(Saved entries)

((

(* ===== verification/ZnsMgmt.v ===== *)
(** * Zone management, reports, set-up and shutdown of the zoned controller

    The handlers of zone management are run on one zone or on all zones of some
    states; both ways keep the invariant, and an action on all zones moves
    exactly the zones it is meant for.  A report lists the zones that match its
    filter.  [zns_init] establishes the invariant and the shutdown keeps it. *)

From S2P Require Import Prelude Zns ZnsInv ZnsIo.

Implicit Types (n : FemuCtrl) (i j : nat) (z : NvmeZone) (st : NvmeZoneState) (req : NvmeRequest) (e : env).
Implicit Types (op : op_handler_t) (l : list nat).

(** ** Handlers *)

(** The zone takes part in the state machine of a sequential-write zone. *)
Definition live z : bool := match zns_get_zone_state z with READ_ONLY | OFFLINE => false | _ => true end.

(** Nothing but states, queues and counters has changed. *)
Definition quiet n n' : Prop :=
  kept n n' ∧ ∀ j y, zone_at n j = Some y →
    ∃ y', zone_at n' j = Some y' ∧ w_ptr y' = w_ptr y ∧ d_wp (d y') = d_wp (d y) ∧ (live y = true → live y' = true).

#[global] Instance kept_preorder : PreOrder kept.
Proof. split; [exact zkept_refl|exact zkept_trans]. Qed.

#[global] Instance quiet_preorder : PreOrder quiet.
Proof.
  split.
  - intros n. split; [done|]. intros j y Hy. by exists y.
  - intros n1 n2 n3 [K1 H1] [K2 H2]. split; [by etransitivity|]. intros j y Hy.
    destruct (H1 j y Hy) as (y1 & Hy1 & ? & ? & ?). destruct (H2 j y1 Hy1) as (y2 & Hy2 & ? & ? & ?).
    exists y2. split_and!; [done|congruence|congruence|auto].
Qed.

))

▶ [Directions for this task]:
Write out exactly the lines above between the line with "Definition live z" and the line with "destruct (H1 j", inclusive, and nothing beyond them.

▶ [Answer box]:
Definition live z : bool := match zns_get_zone_state z with READ_ONLY | OFFLINE => false | _ => true end.

(** Nothing but states, queues and counters has changed. *)
Definition quiet n n' : Prop :=
  kept n n' ∧ ∀ j y, zone_at n j = Some y →
    ∃ y', zone_at n' j = Some y' ∧ w_ptr y' = w_ptr y ∧ d_wp (d y') = d_wp (d y) ∧ (live y = true → live y' = true).

#[global] Instance kept_preorder : PreOrder kept.
Proof. split; [exact zkept_refl|exact zkept_trans]. Qed.

#[global] Instance quiet_preorder : PreOrder quiet.
Proof.
  split.
  - intros n. split; [done|]. intros j y Hy. by exists y.
  - intros n1 n2 n3 [K1 H1] [K2 H2]. split; [by etransitivity|]. intros j y Hy.
    destruct (H1 j y Hy) as (y1 & Hy1 & ? & ? & ?). destruct (H2 j y1 Hy1) as (y2 & Hy2 & ? & ? & ?).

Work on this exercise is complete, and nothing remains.